Funny thing about exercised-induced asthma; the worst period of the attack is 5-20 minutes into the run. I used to joke that it took me three miles to warm up. As always, a kernel of truth hides within the joke.
Since I couldn't run away with the leaders, I developed a racing strategy that worked. I became a grinder, hanging on through that first hard period, letting the fingers on my hands go numb as I pushed the redline. When my lungs finally started to relax, I'd notch the pace up. I got used to suffering in the middle of the race as much as I did in the beginning after the first rush.
That's when I discovered that most people don't like to suffer, not even in a race. I learned to run on that redline full-time, knowing that it would recede as my lungs opened. I'd step to the start line with the intention winning my battles by being willing to suffer more. The longer the race went, the better I did, getting stronger as others died off.

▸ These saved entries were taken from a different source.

(** The picture [rows] from row [y] on. *)
Definition rows_drawn (y : Z) (rows : list (list rgba)) (f f' : gmap Z Z) : Prop :=
  (∀ j cs i c, rows !! j = Some cs → cs !! i = Some c → Z.of_nat i < visible_width →
     f' !! (fb_pitch info * (y + Z.of_nat j) + 4 * Z.of_nat i) = Some (shown_word c)) ∧
  (∀ o, (∀ j cs i, rows !! j = Some cs → (i < length cs)%nat → Z.of_nat i < visible_width →
           o ≠ fb_pitch info * (y + Z.of_nat j) + 4 * Z.of_nat i) → f' !! o = f !! o).
Lemma show_rows_run width rows ds y v :
  Forall (λ cs, length cs = width ∧ Forall pixel_ok cs) rows →
  produces (decoder v) (mjoin rows ++ ds) → 0 ≤ y → y + Z.of_nat (length rows) ≤ fb_height info → 0 ≤ visible_width →
  ∃ v', show_rows info width visible_width (length rows) (fb_pitch info * y) v = Done tt v' ∧
    produces (decoder v') ds ∧ rows_drawn y rows (fb v) (fb v').
Proof.
  intros Hw. revert y v. induction Hw as [|cs rows [Hcs Hok] _ IH]; intros y v Hp Hy Hh Hvw; cbn [length show_rows].
  - exists v. split_and!; [done|done|]. by split.
  - change (mjoin (cs :: rows)) with (cs ++ mjoin rows) in Hp. rewrite <-app_assoc in Hp. cbn [length] in Hh.
    destruct (show_row_run cs _ (fb_pitch info * y) 0 v Hok Hp) as (v1 & Hrun & Hp1 & Hd1 & Hd2); [lia|nia|nia|].
    rewrite Hcs in Hrun. rewrite (bind_run _ _ _ _ _ Hrun).
    replace (fb_pitch info * y + fb_pitch info) with (fb_pitch info * (y + 1)) by lia.
    destruct (IH (y + 1) v1 Hp1) as (v' & Hrun' & Hp' & Hr1 & Hr2); [lia|lia|done|].
    exists v'. split_and!; [done|done|]. split.
    + intros [|j] cs' i c Hj Hi Hv.
      * injection Hj as <-. rewrite Z.add_0_r, Hr2; [by apply (Hd1 i c)|].
        intros j cs2 i2 Hj _ Hv2. nia.
      * replace (y + Z.of_nat (S j)) with (y + 1 + Z.of_nat j) by lia. by apply (Hr1 j cs').
    + intros o Ho. rewrite Hr2.
      * apply Hd2. intros i Hi Hv. replace (fb_pitch info * y + 4 * (0 + Z.of_nat i))
          with (fb_pitch info * (y + Z.of_nat 0) + 4 * Z.of_nat i) by lia.
        by apply (Ho 0%nat cs).
      * intros j cs' i Hj Hi Hv. replace (y + 1 + Z.of_nat j) with (y + Z.of_nat (S j)) by lia.
        by apply (Ho (S j) cs').
Qed.
End screen.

It came to a head in a 10K when I tangled up with an old Marine. Dude had to be at least 40 (ed. note, a decade younger than I am now) {sigh} and was still running with me three miles into the race. I ratcheted up the pace, he matched. In a surreal haze, we dueled for two miles, the Marine edging ahead a half-step, which I would answer and challenge with another uptick.
There's a beauty and purity to that kind of battle, with each racer calling forth better from his competitor, and answering the call himself. The Marine, a colonel, had racing courage in spades. With every stride he conveyed one message; either I would beat him, head up, or he would beat me. He would not concede.
I finally broke him on a hill, a mile out, surging halfway up. I didn't look back, but kept finding a little more air and speed, convinced he was still coming for me. I finished with a long kick, trying to catch a fellow high-school athlete who would one day be my brother-in-law. That 10K would be the fastest of my life. I ran a 35:56, not shabby for a discus thrower.
When starting, I had no baseline for how hard running could be, the pain you can inflict on yourself in the middle of a race. Ignorance, as they say, is bliss. I had no idea of my eventual capabilities.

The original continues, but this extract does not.